Above all, Italy provokes reaction. Its people are volatile, rarely
indifferent, and on one and the same day you might encounter the
kind of disdain dished out to tourist masses everywhere and an hour
later be treated to embarrassingly generous hospitality. If there
is a single national characteristic, it's to embrace life to the
full: in the hundreds of local festivals taking place across the
country on any given day, to celebrate a saint or the local harvest;
in the importance placed on good food; in the obsession with clothes
and image; and above all in the daily domestic ritual of the collective
evening stroll or passeggiata – a sociable affair celebrated
by young and old alike in every town and village across the country.
Italy only became a unified state in 1861, and, as a result, Italians
often feel more loyalty to their region than to the nation as a
whole – something manifest in different cuisines, dialects,
landscape and often varying standards of living. There is also,
of course, the country's enormous cultural legacy: Tuscany alone
has more classified historical monuments than any country in the
world; there are considerable remnants of the Roman Empire all over
the country, notably of course in Rome itself; and every region
retains its own relics of an artistic tradition generally acknowledged
to be among the world's richest.
Yet there's no reason to be intimidated by the art and architecture.

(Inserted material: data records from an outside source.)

(* ===== verification/Scenario.v ===== *)
(** * A concrete gateway

    One instance of everything the development leaves open (an upstream that answers
    by URL, keys that are their own encodings, go-jose by members of the body), the runs
    of requests against it, and with them the witnesses of the theorems about states that
    only a run reaches. *)
From S2P Require Import ClientThreads PoolThreadsProps System OrderProps Responses.

(** ** The instance *)
#[export] Instance ex_crypto : Crypto := {
  ECKey := string;
  MarshalECPrivateKey k := Ok k;
  ParseECPrivateKey s := Ok s;
  pem_EncodeECKey s := "PEM " +:+ s;
  pem_Decode s := Some (TrimPrefix s "PEM ");
  sha256 s := s;
  ec_Thumbprint k := Ok k;
  jose_SignEAB _ _ _ _ := Ok JNull
}.
#[export] Instance ex_crypto_laws : CryptoLaws.
Proof.
  split. intros k der [= <-]. unfold parseECPrivateKeyPEM.
  change (pem_Decode (pem_EncodeECKey k)) with (Some (TrimPrefix ("PEM " +:+ k) "PEM ")).
  by rewrite TrimPrefix_app.
Qed.

Definition ca (path : string) : string := "https://ca.example" +:+ path.

(** The certificate authority: one order with one authorization. *)
Definition ca_order : json :=
  JObj [("status", JStr "pending");
        ("identifiers", JArr [JObj [("type", JStr "dns"); ("value", JStr "www.example.com")]]);
        ("authorizations", JArr [JStr (ca "/authz/1")]); ("finalize", JStr (ca "/finalize/1"))].
Definition ca_authz : json :=
  JObj [("identifier", JObj [("type", JStr "dns"); ("value", JStr "www.example.com")]);
        ("status", JStr "pending");
        ("challenges", JArr [JObj [("type", JStr "dns-01"); ("url", JStr (ca "/chall/1"));
                                   ("token", JStr "tok"); ("status", JStr "pending")]])].
Definition ca_directory : json :=
  JObj [("newNonce", JStr (ca "/new-nonce")); ("newAccount", JStr (ca "/new-account"));
        ("newOrder", JStr (ca "/new-order")); ("revokeCert", JStr (ca "/revoke"));
        ("keyChange", JStr (ca "/key-change"))].
Definition ca_answers : list (string * (Z * string * json)) :=
  [(ca "/dir", (200%Z, "", ca_directory));
   (ca "/new-nonce", (200%Z, "", JNull));
   (ca "/new-account", (201%Z, ca "/acct/1", JObj []));
   (ca "/new-order", (201%Z, ca "/order/1", ca_order));
   (ca "/order/1", (200%Z, "", ca_order));
   (ca "/authz/1", (200%Z, "", ca_authz))].

(** Every answer carries a nonce of its own. *)
Definition ca_http (n : nat) (rq : http_request) : result http_response :=
  match List.find (λ a, a.1 ==? rq_URL rq) ca_answers with
  | Some (_, (status, location, body)) =>
      Ok (MkResponse status location ("nonce-" +:+ pretty n) [] (Marshal body) None None)
  | None => Ok (MkResponse 404 "" ("nonce-" +:+ pretty n) [] "" None None)
  end.

#[export] Instance ex_env : Env := {
  env_now _ := ex_now;
  env_rand n := Some (pretty n);
  env_uuid n := "uuid-" +:+ pretty n;
  env_db _ := None;
  env_http := ca_http;
  env_genkey n := Ok ("key-" +:+ pretty n);
  env_sign _ := None;
  env_cacert _ _ := None;
  env_ctx _ := None;
  env_sleep _ _ := None;
  env_LookupCNAME _ _ := Err (EDNS "no such host" "no such host" true);
  env_LookupNS _ _ := Ok ["ns1.example."; "ns2.example."];
  env_LookupTXT _ _ _ := Ok ["tok"];
  env_LookupIP _ _ := Ok [("192.0.2.1", true)];
  env_stat _ _ := Ok (false, true);
  env_exec _ _ _ := ("", None);
  env_file _ := None;
  env_partial _ := 0;
  env_tmp n := [pretty n];
  env_csr _ k domain := Ok (k +:+ " " +:+ domain);
  request_url_error _ := None
}.

Lemma prefixed_inj p n m : p +:+ pretty n = p +:+ pretty (m : nat) → n = m.
Proof. intros Heq%(inj _). by apply (inj pretty) in Heq. Qed.

#[export] Instance ex_fresh_nonces : FreshNonces.
Proof.
  split. intros i j rq rq' r r' Hr Hr' Heq _. simpl in *. unfold ca_http in *.
  assert (rs_ReplayNonce r = "nonce-" +:+ pretty i) as Hi by by repeat case_match; simplify_eq.
  assert (rs_ReplayNonce r' = "nonce-" +:+ pretty j) as Hj by by repeat case_match; simplify_eq.
  apply (prefixed_inj "nonce-"). congruence.
Qed.
#[export] Instance ex_fresh_uuids : FreshUUIDs.
Proof. split. intros n m. apply prefixed_inj. Qed.
#[export] Instance ex_sane_clock : SaneClock.
Proof. split. intros n. split; [apply ex_representable|apply ex_expiry_representable]. Qed.

(** ** Signed requests

    The protected header is JSON; "jwk" and "signer" are names of keys. *)
Definition member (k : string) (j : json) : option string :=
  match j with
  | JObj m => match List.find (λ kv, kv.1 ==? k) m with Some (_, JStr s) => Some s | _ => None end
  | _ => None
  end.

#[export] Instance ex_keys : KeyTypes := {
  RSAKey := string; ECDSAKey := string; Ed25519Key := string;
  RSAEqual := String.eqb; ECDSAEqual := String.eqb; Ed25519Equal := String.eqb
}.
#[export] Instance ex_pki : PKI := {
  JSONWebKey := string;
  jwk_Key k := ECDSAPublic k;
  jwk_Thumbprint k := Ok k;
  jwk_Marshal k := Ok k;
  jwk_Unmarshal k := Some k;
  JSONWebSignature := json;
  jose_ParseSigned body _ :=
    match Unmarshal body ≫= decode_rawJWS with
    | Some raw => match DecodeString (raw_Protected raw) ≫= Unmarshal with
                  | Some j => Ok j
                  | None => Errorf "bad protected header"
                  end
    | None => Errorf "bad JWS"
    end;
  jws_Signatures j := [MkHeader (default "" (member "nonce" j)) (member "url" j) (member "jwk" j)
                         (default "" (member "kid" j))];
  jws_Verify j k :=
    match k with
    | Some (ECDSAPublic k) => if bool_decide (member "signer" j = Some k) then None
                              else Some (EStr "verification failed")
    | _ => Some (EStr "unsupported key")
    end;
  x509_ParseCertificate der := Ok (ECDSAPublic der);
  x509_ParseCertificateRequest der := Ok (ECDSAPublic der)
}.
(** A key pair of its key; a certificate is the PEM text of a key and ends in a year. *)
#[export] Instance ex_tls : TLSFiles := {
  tls_Certificate := string;
  tls_X509KeyPair cert key := if HasPrefix key "PEM " then Ok cert else Errorf "no key";
  cert_Chain c := [c];
  x509_NotAfter _ := Some (ex_now + 365 * (24 * 3600 * second))%Z
}.
#[export] Instance ex_rows : RowOrder := table_order.
#[export] Instance ex_driver : SQLDriver := go_driver.
#[export] Instance ex_url : NetURL := {
  URL := string;
  url_Parse u := Some u;
  url_Scheme u := default "" (Split u ":" !! 0);
  url_Host u := default "" (Split u "/" !! 2);
  ResolveReference _ ref := ref;
  url_String u := u
}.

If you want to lie on a beach, there are any number of places to
do so: beaches are for the most part sandy; coastal development
has been kept relatively under control, and many resorts are still
largely the preserve of Italian tourists, while other parts of the
coast, especially in the south of the country, are almost entirely
undiscovered. Mountains, too, run the country's length – from
the Alps and Dolomites in the north right along the Apennines, which
form the spine of the peninsula – and are an important reference-point
for most Italians. Skiing and other winter sports are practiced
avidly, and in the five national parks, protected from the national
passion for hunting, wildlife of all sorts thrives.